Dans un récent numéro du Chasseur Français, M. Balussaud, abonné, demande si, ailleurs que chez lui, les truites ne mouchent pas. Je répondrai à cette question qui me paraît être d’un intérêt important et général.

Autrefois — il n’y a pas si longtemps — les poissons de surface, je généralise, moucheronnaient à qui mieux mieux. Aujourd’hui, les périodes de gobages intensifs ont disparu : on n’assiste plus qu’à de courts instants de moucheronnages. Pourquoi ? Parce qu’il n’y a plus de mouches sur l’eau, tout simplement.

Les éclosions sont devenues rares, très rares. J’entends les belles éclosions, celles qui duraient des heures, couvrant la rivière d’un épais nuage mouvant d’éphémères se déplaçant au gré du vent. Qu’il s’agisse de mouche de mai, d’Oligoneuriella, d’Ecdyonurus, de Beatis, en hiver, au printemps, en été ou en automne, les belles éclosions sont finies.

Pour voir moucher truite et poisson blanc, il faut des éclosions assez denses et qui durent. Quelques mouches par-ci par-là sont sans effet. « Pour que le poisson se mette à table, disait Andrieux, il faut qu’elle soit bien servie. »

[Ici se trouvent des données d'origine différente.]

Lemma editableFormFields_cases (methodId : option string)
    (getFields : option string -> list Sdk.FormField) (countryCode : string) :
  (editableFormFields methodId getFields countryCode
   = customFormFields getFields countryCode
   ∧ methodId = Some "amazonpay"
   ∧ customFormFields getFields countryCode ≠ [])
  ∨ (editableFormFields methodId getFields countryCode
     = allFormFields getFields countryCode
     ∧ (methodId ≠ Some "amazonpay"
        ∨ customFormFields getFields countryCode = [])).
Proof.
  unfold editableFormFields, shouldRenderStaticAddress, hasCustomFormFields.
  destruct (bool_decide (methodId = Some "amazonpay")) eqn:Em; cbn [andb].
  - apply bool_decide_eq_true in Em.
    destruct (customFormFields getFields countryCode) as [|f fs] eqn:Ec;
      cbn [length Nat.ltb Nat.leb].
    + right. split; [done | by right].
    + left. done.
  - apply bool_decide_eq_false in Em. right. split; [done | by left].
Qed.

(** X4. The fields the billing address form edits are drawn, in order,
    from the patched fields; they are all of them when the payment method
    is not 'amazonpay' and also when the store has no custom field, and
    exactly the custom ones when the method is 'amazonpay' and the store
    has custom fields. They are never empty unless [getFields] returned no
    field at all, and none of them is a required company or VAT field. *)
Theorem editableFormFields_shape (methodId : option string)
    (getFields : option string -> list Sdk.FormField) (countryCode : string) :
  sublist (editableFormFields methodId getFields countryCode)
          (allFormFields getFields countryCode)
  ∧ (editableFormFields methodId getFields countryCode = []
     ↔ getFields (Some countryCode) = [])
  ∧ (methodId ≠ Some "amazonpay" ->
     editableFormFields methodId getFields countryCode
     = allFormFields getFields countryCode)
  ∧ (customFormFields getFields countryCode = [] ->
     editableFormFields methodId getFields countryCode
     = allFormFields getFields countryCode)
  ∧ (methodId = Some "amazonpay" ->
     customFormFields getFields countryCode ≠ [] ->
     editableFormFields methodId getFields countryCode
     = customFormFields getFields countryCode
     ∧ Forall (fun f => Sdk.custom f = true)
              (editableFormFields methodId getFields countryCode))
  ∧ Forall (fun f => billing_alias f -> Sdk.required f = false)
           (editableFormFields methodId getFields countryCode).
Proof.
  assert (Hsub : sublist (customFormFields getFields countryCode)
                         (allFormFields getFields countryCode))
    by apply sublist_filter.
  assert (Hall : allFormFields getFields countryCode = []
                 ↔ getFields (Some countryCode) = []).
  { unfold allFormFields, getFieldsWithPivaReadonly. cbv zeta.
    split; [apply fmap_nil_inv | by intros ->]. }
  assert (Hopt : Forall (fun f => billing_alias f -> Sdk.required f = false)
                        (allFormFields getFields countryCode))
    by apply FieldPatchMore.billing_output_optional.
  destruct (editableFormFields_cases methodId getFields countryCode)
    as [(-> & Hm & Hc) | (-> & Hor)].
  - split; [done|]. split.
    { split; [done|]. intros He. apply Hall in He.
      unfold customFormFields. by rewrite He. }
    split; [done|]. split; [done|]. split.
    { intros _ _. split; [done|]. unfold customFormFields.
      apply Forall_forall. intros f Hf.
      by apply list_elem_of_filter in Hf as [? _]. }
    unfold customFormFields. apply Forall_forall. intros f Hf.
    apply list_elem_of_filter in Hf as [_ Hf].
    by apply (proj1 (Forall_forall _ _) Hopt).
  - split; [done|]. split; [done|]. split; [done|]. split; [done|].
    split; [|done]. intros Hm Hc. by destruct Hor.
Qed.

Certes, aux époques favorables, le pêcheur averti observe encore quelques éphémères, des Beatis surtout, quelques phryganes, quelques nemoures, et parfois il en profite ; mais c’est tout juste pour avoir l’occasion de penser que la précieuse graine n’est pas totalement disparue et que, peut-être, tout espoir de repeuplement en faune aquatique n’est pas perdu. Je me souviens encore de la grande joie que j’ai eue, au début du printemps à voir un Ecdyonurus ! Je n’en ai pas revu ... Espérons quand même. J’ai de bonnes nouvelles à ce point de vue en ce qui concerne l’Aude. Les truites y ont moucheronné à l’ouverture, et les éclosions furent nombreuses. Depuis, les pluies ont été copieuses. Les rivières se sont gonflées, les crues de printemps ont reparu, le niveau de l’eau se maintient élevé, et tout permet d’espérer que la situation peut s’améliorer. Il est probable que cette année, en été, nous ne verrons plus, dérivant au fil de l’eau, de poissons morts ; que nous ne prendrons plus de truites, de vandoises, de barbeaux encore non rétablis de leur frai au mois d’août, amaigris, flasques, sans force, malades, squelettiques.

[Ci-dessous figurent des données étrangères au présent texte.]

Lemma finite_neg_trans (mx my mz : positive) (ex ey ez : Z) :
  let cmp := fun e1 m1 e2 m2 =>
    match (e1 ?= e2)%Z with
    | Eq => CompOpp (Pos.compare_cont Eq m1 m2)
    | Lt => Gt
    | Gt => Lt
    end in
  cmp ex mx ey my <> Gt -> cmp ey my ez mz <> Gt ->
  cmp ex mx ez mz = then_cmp (cmp ex mx ey my) (cmp ey my ez mz).
Proof.
  intros cmp. subst cmp. cbv beta.
  destruct (Z.compare_spec ex ey), (Z.compare_spec ey ez); intros N1 N2;
    try congruence; subst.
  - rewrite !Z.compare_refl in *. now apply (Pcmp_trans_opp mx my mz).
  - replace (ey ?= ez)%Z with Gt by (symmetry; apply Z.compare_gt_iff; lia).
    now rewrite then_cmp_Lt_r.
  - replace (ex ?= ez)%Z with Gt by (symmetry; apply Z.compare_gt_iff; lia).
    now rewrite then_cmp_Lt_l.
  - replace (ex ?= ez)%Z with Gt by (symmetry; apply Z.compare_gt_iff; lia).
    reflexivity.
Qed.

(** Two comparisons that are not [Gt] compose. *)
Lemma SFcompare_trans (x y z : spec_float) (c1 c2 : comparison) :
  SFcompare x y = Some c1 -> SFcompare y z = Some c2 ->
  c1 <> Gt -> c2 <> Gt ->
  SFcompare x z = Some (then_cmp c1 c2).
Proof.
  destruct x as [sx|sx| |sx mx ex], y as [sy|sy| |sy my ey], z as [sz|sz| |sz mz ez];
    simpl; try discriminate;
    try destruct sx; try destruct sy; try destruct sz;
    intros H1 H2 N1 N2;
    try (injection H1 as H1); try (injection H2 as H2); subst c1 c2;
    try congruence; try reflexivity;
    try (now rewrite then_cmp_Lt_r); try (now rewrite then_cmp_Lt_l).
  - f_equal. now apply finite_neg_trans.
  - f_equal. now apply finite_pos_trans.
Qed.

Des barbeaux ? Oui, le barbeau aussi était touché, parce qu’il se nourrit surtout de larves et particulièrement de larves d’Oligoneuriella, cette larve noire qu’emploient les pêcheurs aux cordeaux. Ces derniers vous diront que, depuis quelques années, ils ne pouvaient plus tendre leurs cordes faute de larves. Mais, pour le barbeau, il se produisait ce fait qu’il se nourrissait plus qu’autrefois, faute d’insectes, sans doute, de farineux, de graines. C’est depuis cette pénurie d’insectes que la pêche au maïs tendre donnait de si bons résultats. Voilà quatre ou cinq ans que cette pêche est devenue un véritable « carnaval de la pêche ». Tout le monde pêchait au maïs tendre, et tout le monde prenait du barbeau en quantité ...

Les insectes disparaissaient donc et les moucheronnages avec eux. La question était grave.

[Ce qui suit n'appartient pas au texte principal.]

(** The runs of the resume endpoint, case by case. *)
Lemma extract_resume_fields_run file fs :
  let name := filename file in
  let file_type := file_type_of (PyStr.splitext name).2 in
  let pre := [EvReadUpload name; EvCreationDate name] in
  let fail (e : Exc) (l : list Event) : Run Response :=
    {| res := Raise (HTTPException 500 (str_exc e)); store := fs; log := l |} in
  extract_resume_fields file fs =
    match get_document_creation_date_sync name (content file) with
    | Raise e => fail e pre
    | Ok creation_date =>
        if String.eqb file_type "PDF"
        then match convert_from_bytes (content file) with
             | Raise e => fail e (pre ++ [EvDecode name])%list
             | Ok [] =>
                 fail (HTTPException 422 "Could not process file into an image.")
                      (pre ++ [EvDecode name])%list
             | Ok (image0 :: _) =>
                 {| res := resume_outcome file_type creation_date image0; store := fs;
                    log := (pre ++ [EvDecode name; EvResumeModel])%list |}
             end
        else if bool_decide (file_type ∈ ["PNG"; "JPG"; "JPEG"])
        then match Image_open_convert (content file) with
             | Raise e => fail e (pre ++ [EvDecode name])%list
             | Ok image0 =>
                 {| res := resume_outcome file_type creation_date image0; store := fs;
                    log := (pre ++ [EvDecode name; EvResumeModel])%list |}
             end
        else fail (HTTPException 415 ("Unsupported file type: " ++ file_type ++ ".")) pre
    end.
Proof.
  cbv zeta. unfold extract_resume_fields, resume_outcome, call_convert_from_bytes,
    call_Image_open, call_ocr_resume.
  run_unfold. simpl.
  destruct (get_document_creation_date_sync _ _) as [cd|e]; simpl; [|reflexivity].
  destruct (String.eqb _ "PDF"); simpl.
  - destruct (convert_from_bytes _) as [[|image0 rest]|e]; simpl; try reflexivity.
    destruct (ocr_resume image0) as [raw|e]; simpl; [|reflexivity].
    destruct (clean_zip_from_resume_entry raw) as [cl|e]; simpl; [|reflexivity].
    destruct (json_loads cl) as [o|e]; simpl; reflexivity.
  - destruct (bool_decide _); simpl; [|reflexivity].
    destruct (Image_open_convert _) as [image0|e]; simpl; [|reflexivity].
    destruct (ocr_resume image0) as [raw|e]; simpl; [|reflexivity].
    destruct (clean_zip_from_resume_entry raw) as [cl|e]; simpl; [|reflexivity].
    destruct (json_loads cl) as [o|e]; simpl; reflexivity.
Qed.

Lemma resume_outcome_ok file_type creation_date image0 body :
  resume_outcome file_type creation_date image0 = Ok (JSONResponse body) →
  ∃ raw cleaned ocr_result,
    ocr_resume image0 = Ok raw ∧ clean_zip_from_resume_entry raw = Ok cleaned ∧
    json_loads cleaned = Ok ocr_result ∧
    body = one_result_envelope "/ocr/resume" file_type creation_date ocr_result.
Proof.
  unfold resume_outcome.
  destruct (ocr_resume image0) as [raw|]; [|discriminate].
  destruct (clean_zip_from_resume_entry raw) as [cl|] eqn:Ec; [|discriminate].
  destruct (json_loads cl) as [o|] eqn:Ej; [|discriminate].
  intros [= <-]. eauto 10.
Qed.

Lemma resume_types_dispatch (file_type : string) :
  file_type ∈ resume_types ↔
  String.eqb file_type "PDF" = true ∨ file_type ∈ ["PNG"; "JPG"; "JPEG"].
Proof.
  unfold resume_types. rewrite String.eqb_eq, elem_of_cons. tauto.
Qed.

(** X10 — A successful resume answer: the file type is one of PDF, PNG, JPG
    and JPEG (in any letter case in the name), the metadata has exactly the
    endpoint's path, that tag and the creation date the metadata helper gave,
    and [details] holds exactly one element, the parsed model output. *)
Theorem resume_success_envelope file fs body :
  res (extract_resume_fields file fs) = Ok (JSONResponse body) →
  let file_type := file_type_of (PyStr.splitext (filename file)).2 in
  file_type ∈ resume_types ∧
  ∃ creation_date cleaned ocr_result,
    get_document_creation_date_sync (filename file) (content file) = Ok creation_date ∧
    json_loads cleaned = Ok ocr_result ∧
    fragment_metadata body =
      Some [("file_url", JStr "/ocr/resume"); ("file_type", JStr file_type);
            ("file_creation_date", JStr creation_date)] ∧
    fragment_details body = Some (JList [ocr_result]).
Proof.
  rewrite extract_resume_fields_run. cbv zeta.
  destruct (get_document_creation_date_sync _ _) as [cd|e] eqn:Ecd; [|discriminate].
  rewrite resume_types_dispatch.
  destruct (String.eqb _ "PDF") eqn:Ep.
  - destruct (convert_from_bytes _) as [[|image0 rest]|e]; try discriminate. cbn [res].
    intros Hr. destruct (resume_outcome_ok _ _ _ _ Hr) as (raw & cl & o & _ & _ & Hj & ->).
    split; [auto|]. exists cd, cl, o. auto.
  - destruct (bool_decide _) eqn:Eb; [|discriminate].
    apply bool_decide_eq_true in Eb.
    destruct (Image_open_convert _) as [image0|e]; [|discriminate]. cbn [res].
    intros Hr. destruct (resume_outcome_ok _ _ _ _ Hr) as (raw & cl & o & _ & _ & Hj & ->).
    split; [auto|]. exists cd, cl, o. auto.
Qed.

(** X11 — Of a PDF only the first page is read: when the converter returns
    several pages, the answer is the one the first page alone determines;
    the other pages are dropped without notice. *)
Theorem resume_first_page_only file fs creation_date image0 rest :
  get_document_creation_date_sync (filename file) (content file) = Ok creation_date →
  file_type_of (PyStr.splitext (filename file)).2 = "PDF" →
  convert_from_bytes (content file) = Ok (image0 :: rest) →
  let r := extract_resume_fields file fs in
  res r = resume_outcome "PDF" creation_date image0 ∧
  length (filter (λ e, e = EvResumeModel) (log r)) = 1%nat.
Proof.
  intros Hcd Hft Hconv. cbv zeta. rewrite extract_resume_fields_run. cbv zeta.
  rewrite Hcd, Hft, Hconv. split; reflexivity.
Qed.

(** X12 — The resume endpoint never touches the temporary storage and calls
    the model at most once; for a file type it does not accept it has asked
    for the creation date but has decoded nothing and has not called the
    model. *)
Theorem resume_effects file fs :
  let r := extract_resume_fields file fs in
  let name := filename file in
  store r = fs ∧
  Forall (λ e, storage_event e = false) (log r) ∧
  (length (filter (λ e, e = EvResumeModel) (log r)) ≤ 1)%nat ∧
  (file_type_of (PyStr.splitext name).2 ∉ resume_types →
     log r = [EvReadUpload name; EvCreationDate name]).
Proof.
  cbv zeta. rewrite extract_resume_fields_run. cbv zeta.
  rewrite resume_types_dispatch.
  destruct (get_document_creation_date_sync _ _) as [cd|e]; cbn [store log].
  2: { split_and!; [reflexivity|repeat constructor|simpl; lia|reflexivity]. }
  destruct (String.eqb _ "PDF") eqn:Ep.
  - destruct (convert_from_bytes _) as [[|image0 rest]|e]; cbn [store log];
      (split_and!; [reflexivity|repeat constructor|simpl; lia|]);
      intros Hn; exfalso; apply Hn; auto.
  - destruct (bool_decide _) eqn:Eb.
    + apply bool_decide_eq_true in Eb.
      destruct (Image_open_convert _) as [image0|e]; cbn [store log];
        (split_and!; [reflexivity|repeat constructor|simpl; lia|]);
        intros Hn; exfalso; apply Hn; auto.
    + cbn [store log]. split_and!; [reflexivity|repeat constructor|simpl; lia|reflexivity].
Qed.

End ResumeFacts.

Lemma resume_success_envelope_witness :
  "PNG" ∈ resume_types ∧
  ∃ creation_date cleaned ocr_result,
    @get_document_creation_date_sync Demo.helpers "cv.Png" "scan" = Ok creation_date ∧
    @json_loads Demo.helpers cleaned = Ok ocr_result ∧
    fragment_metadata (one_result_envelope "/ocr/resume" "PNG" "2024-01-01" (JDict [])) =
      Some [("file_url", JStr "/ocr/resume"); ("file_type", JStr "PNG");
            ("file_creation_date", JStr creation_date)] ∧
    fragment_details (one_result_envelope "/ocr/resume" "PNG" "2024-01-01" (JDict []))
      = Some (JList [ocr_result]).
Proof.
  apply (@resume_success_envelope Demo.helpers {| filename := "cv.Png"; content := "scan" |} ∅).
  vm_compute. reflexivity.
Defined.

Lemma resume_first_page_only_witness :
  let r := @extract_resume_fields demo_two_pages
             {| filename := "cv.pdf"; content := "scan" |} ∅ in
  res r = Ok (JSONResponse
                (one_result_envelope "/ocr/resume" "PDF" "2024-01-01" (JStr "scan page 1"))) ∧
  length (filter (λ e, e = EvResumeModel) (log r)) = 1%nat.
Proof.
  exact (@resume_first_page_only demo_two_pages {| filename := "cv.pdf"; content := "scan" |}
           ∅ "2024-01-01" (PILImage "scan page 1") [PILImage "scan page 2"]
           eq_refl eq_refl eq_refl).
Defined.

Lemma resume_effects_witness :
  log (@extract_resume_fields Demo.helpers {| filename := "notes.txt"; content := "memo" |} ∅)
  = [EvReadUpload "notes.txt"; EvCreationDate "notes.txt"].
Proof.
  destruct (@resume_effects Demo.helpers {| filename := "notes.txt"; content := "memo" |} ∅)
    as (_ & _ & _ & Hlog).
  apply Hlog. by_compute.
Defined.

(** ** The eilify endpoint (lines 136 to 154) *)

Section EilifyFacts.

Context `{Helpers} `{EilifyHelpers}.

(** The runs of the eilify endpoint, case by case. *)
Lemma elify_ocr_run image fs :
  let name := filename image in
  let file_type := file_type_of (PyStr.splitext name).2 in
  let fail (e : Exc) (l : list Event) : Run Response :=
    {| res := Raise (HTTPException 500 ("Error: " ++ str_exc e)); store := fs; log := l |} in
  elify_ocr image fs =
    match get_document_creation_date_sync name (content image) with
    | Raise e => fail e [EvReadUpload name; EvCreationDate name]
    | Ok creation_date =>
        match Image_open_convert (content image) with
        | Raise e => fail e [EvReadUpload name; EvCreationDate name; EvDecode name]
        | Ok image_pil =>
            {| res := elify_outcome file_type creation_date image_pil; store := fs;
               log := [EvReadUpload name; EvCreationDate name; EvDecode name;
                       EvModel name] |}
        end
    end.
Proof.
  cbv zeta. unfold elify_ocr, try_except.
  match goal with
  | |- context [res (?m fs)] => assert (Hm : m fs =
      match get_document_creation_date_sync (filename image) (content image) with
      | Raise e =>
          {| res := Raise e; store := fs;
             log := [EvReadUpload (filename image); EvCreationDate (filename image)] |}
      | Ok creation_date =>
          match Image_open_convert (content image) with
          | Raise e =>
              {| res := Raise e; store := fs;
                 log := [EvReadUpload (filename image); EvCreationDate (filename image);
                         EvDecode (filename image)] |}
          | Ok image_pil =>
              {| res :=
                   match ocr_eilify image_pil with
                   | Raise e => Raise e
                   | Ok output_text =>
                       match clean_json_output output_text with
                       | Raise e => Raise e
                       | Ok ocr_result =>
                           Ok (JSONResponse
                                 (one_result_envelope "/ocr/eilify"
                                    (file_type_of (PyStr.splitext (filename image)).2)
                                    creation_date ocr_result))
                       end
                   end;
                 store := fs;
                 log := [EvReadUpload (filename image); EvCreationDate (filename image);
                         EvDecode (filename image); EvModel (filename image)] |}
          end
      end)
  end.
  { unfold file_read, call_creation_date, call_Image_open, call_ocr_eilify.
    run_steps.
    destruct (get_document_creation_date_sync _ _) as [cd|e]; [|reflexivity].
    run_steps.
    destruct (Image_open_convert _) as [image_pil|e]; [|reflexivity].
    run_steps.
    destruct (ocr_eilify image_pil) as [out|e]; [|reflexivity].
    run_steps.
    destruct (clean_json_output out) as [o|e]; reflexivity. }
  rewrite Hm. unfold elify_outcome.
  destruct (get_document_creation_date_sync _ _) as [cd|e]; [|reflexivity].
  destruct (Image_open_convert _) as [image_pil|e]; [|reflexivity]. cbn [res store log].
  destruct (ocr_eilify image_pil) as [out|e]; [|reflexivity].
  destruct (clean_json_output out) as [o|e]; reflexivity.
Qed.

(** X13 — The eilify endpoint has no file-type check: whatever the name of
    the upload, once the creation date is known the bytes are handed to the
    image decoder; every failure, the decoder's included, is a status 500
    whose detail starts with [Error: ]; the temporary storage is never
    touched. *)
Theorem elify_no_type_check image fs :
  let r := elify_ocr image fs in
  let name := filename image in
  match res r with
  | Ok _ => True
  | Raise e => ∃ cause, e = HTTPException 500 ("Error: " ++ str_exc cause)
  end ∧
  store r = fs ∧
  (∀ creation_date,
      get_document_creation_date_sync name (content image) = Ok creation_date →
      EvDecode name ∈ log r).
Proof.
  cbv zeta. rewrite elify_ocr_run. cbv zeta. unfold elify_outcome.
  destruct (get_document_creation_date_sync _ _) as [cd|e]; cbn [res store log].
  2: { split_and!; [eauto|reflexivity|discriminate]. }
  destruct (Image_open_convert _) as [image_pil|e]; cbn [res store log].
  - split_and!.
    + destruct (ocr_eilify image_pil) as [out|e]; [|eauto].
      destruct (clean_json_output out) as [o|e]; [exact I|eauto].
    + reflexivity.
    + intros _ _. rewrite !elem_of_cons. auto.
  - split_and!; [eauto|reflexivity|].
    intros _ _. rewrite !elem_of_cons. auto.
Qed.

La sécheresse en était probablement la cause principale, parce que :

1° Il n’y avait plus ces grandes crues périodiques qui nettoyaient la rivière. Les graviers s’ensablaient, s’envasaient même ; sur les bords se développait toute une végétation autrefois inexistante : petits saules, petits peupliers, hautes herbes, etc. ... Des graviers immenses aux cailloux lavés, crissants autrefois, se recouvraient d’une broussaille impénétrable. Était-ce là une condition favorable au développement des insectes aquatiques que recherche la truite ? En outre, fait indépendant du temps, on constate de petites crues journalières et hebdomadaires, ces dernières plus néfastes. Un nombre incalculable d’insectes sont, par ces décrues, mis à sec et meurent.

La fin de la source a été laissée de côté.